- Born: 22 September 1944 Southend-on-Sea, Essex, England
- Died: 4 January 2004 (aged 59) London, England
- Occupations: Film director, television director
- Years active: 1960s–2002

= Brian Gibson (director) =

English film director (1944–2004)

Brian Gibson (22 September 1944 – 4 January 2004) was an English film and television director.

==Early life and education==
Gibson was born 22 September 1944 in Southend-on-Sea, Essex. His mother, Victoria, was a shop assistant and his father was a carpenter. He had a sister, June. Gibson attended Southend High School for Boys and St Catharine's College, Cambridge, where he studied medicine. He also studied History of Science at Darwin College, Cambridge. He graduated from Cambridge University.

==Career==
In the late 1960s, Gibson began working for the BBC, directing scientific documentaries for their long-running series Horizon. One standout episode entitled "Joey," about Joey Deacon, a lifelong brain-damaged man who found a way to communicate with his family through another similarly affected patient at his hospital, won him an SFTA Award for Best Specialized Programme of 1974.

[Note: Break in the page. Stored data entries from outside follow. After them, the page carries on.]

(** C5. [Verify] asks for a public-only witness of an assignment whose only
    supplied value is the given input hash (the start index, the roots and
    every entry of [IdComms] are nil, and there are no Merkle proofs) and hands
    that witness, the proof and the stored verifying key to the verification
    of the backend. With a backend whose public-only witness reads the public
    field alone, the result depends on nothing but the input hash, the proof
    and the stored verifying key; no field of the parameters other than the
    hash reaches it. *)
Theorem Verify_public_only `{Handler} (ps : ProvingSystem) (inputHash : Z)
    (proof : prover_Proof) :
  (forall a a' w, Circuit.InputHash a = Circuit.InputHash a' ->
     handle _ (frontend_NewWitness a true) w = handle _ (frontend_NewWitness a' true) w) ->
  (exists a,
     Verify ps inputHash proof
     = Do (frontend_NewWitness a true)
         (fun r =>
            match r with
            | inr err => Ret (Some err)
            | inl witness => Do (groth16_Verify (Proof_ proof) (VerifyingKey ps) witness) Ret
            end)
     /\ supplied_values a = [("InputHash", big_Int_value inputHash)]
     /\ Circuit.StartIndex a = None
     /\ Circuit.PreRoot a = None
     /\ Circuit.PostRoot a = None
     /\ Forall (fun v => v = None) (Circuit.IdComms a)
     /\ Circuit.MerkleProofs a = [])
  /\ (forall ps' w,
        VerifyingKey ps' = VerifyingKey ps ->
        result_of (Verify ps' inputHash proof) w = result_of (Verify ps inputHash proof) w
        /\ (run (Verify ps' inputHash proof) w).2 = (run (Verify ps inputHash proof) w).2)
  /\ (forall p p' : Parameters,
        InputHash p = InputHash p' ->
        Verify ps (InputHash p) proof = Verify ps (InputHash p') proof).
Proof.
  intros Hpublic. split; [|split].
  - eexists. split; [apply Verify_program|].
    cbn [Circuit.StartIndex Circuit.PreRoot Circuit.PostRoot Circuit.IdComms
         Circuit.MerkleProofs].
    repeat split.
    + unfold supplied_values.
      cbn [Circuit.InputHash Circuit.StartIndex Circuit.PreRoot Circuit.PostRoot
           Circuit.IdComms Circuit.MerkleProofs concat].
      rewrite omap_replicate_None. reflexivity.
    + apply Forall_replicate. reflexivity.
  - intros ps' w Hvk. unfold result_of. rewrite !Verify_program, Hvk. cbn [run].
    rewrite (Hpublic
               {| Circuit.InputHash := Some (big_Int_value inputHash);
                  Circuit.StartIndex := None;
                  Circuit.PreRoot := None;
                  Circuit.PostRoot := None;
                  Circuit.IdComms := replicate (Z.to_nat (BatchSize ps')) None;
                  Circuit.MerkleProofs := [];
                  Circuit.BatchSize := 0;
                  Circuit.Depth := 0 |}
               {| Circuit.InputHash := Some (big_Int_value inputHash);
                  Circuit.StartIndex := None;
                  Circuit.PreRoot := None;
                  Circuit.PostRoot := None;
                  Circuit.IdComms := replicate (Z.to_nat (BatchSize ps)) None;
                  Circuit.MerkleProofs := [];
                  Circuit.BatchSize := 0;
                  Circuit.Depth := 0 |} w eq_refl).
    destruct (handle _ _ w) as [[witness|err] w1]; cbn [run]; [|split; reflexivity].
    destruct (handle _ (groth16_Verify (Proof_ proof) (VerifyingKey ps) witness) w1)
      as [r w2].
    split; reflexivity.
  - intros p p' Hh. rewrite Hh. reflexivity.
Qed.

Gibson directed Helen Mirren in the 1979 BBC film Blue Remembered Hills and his work on that film won him a BAFTA Award for Best Director.

Gibson made his feature film directorial debut with Breaking Glass (1980). In 1986, he directed Poltergeist II: The Other Side. In 1989, he directed Ben Kingsley in the HBO television film Murderers Among Us: The Simon Wiesenthal Story. In 1990, Gibson directed the miniseries Drug Wars: The Camarena Story, starring Steven Bauer and Benicio Del Toro. Gibson won a Primetime Emmy and a Directors Guild of America Award for directing the HBO television film The Josephine Baker Story (1991). In 1993, he directed the Oscar nominated film What's Love Got to Do with It, starring Angela Bassett and Laurence Fishburne. This led to a first look deal with Touchstone Pictures. In 1996, he directed Demi Moore and Alec Baldwin in The Juror. In 1998, he directed the British film Still Crazy starring Bill Nighy and Billy Connolly. Gibson served as an executive producer for Frida (2002), starring Salma Hayek and Alfred Molina. He was preparing to direct a film for 20th Century Fox, and also collaborating on a script with his wife when he was diagnosed with cancer.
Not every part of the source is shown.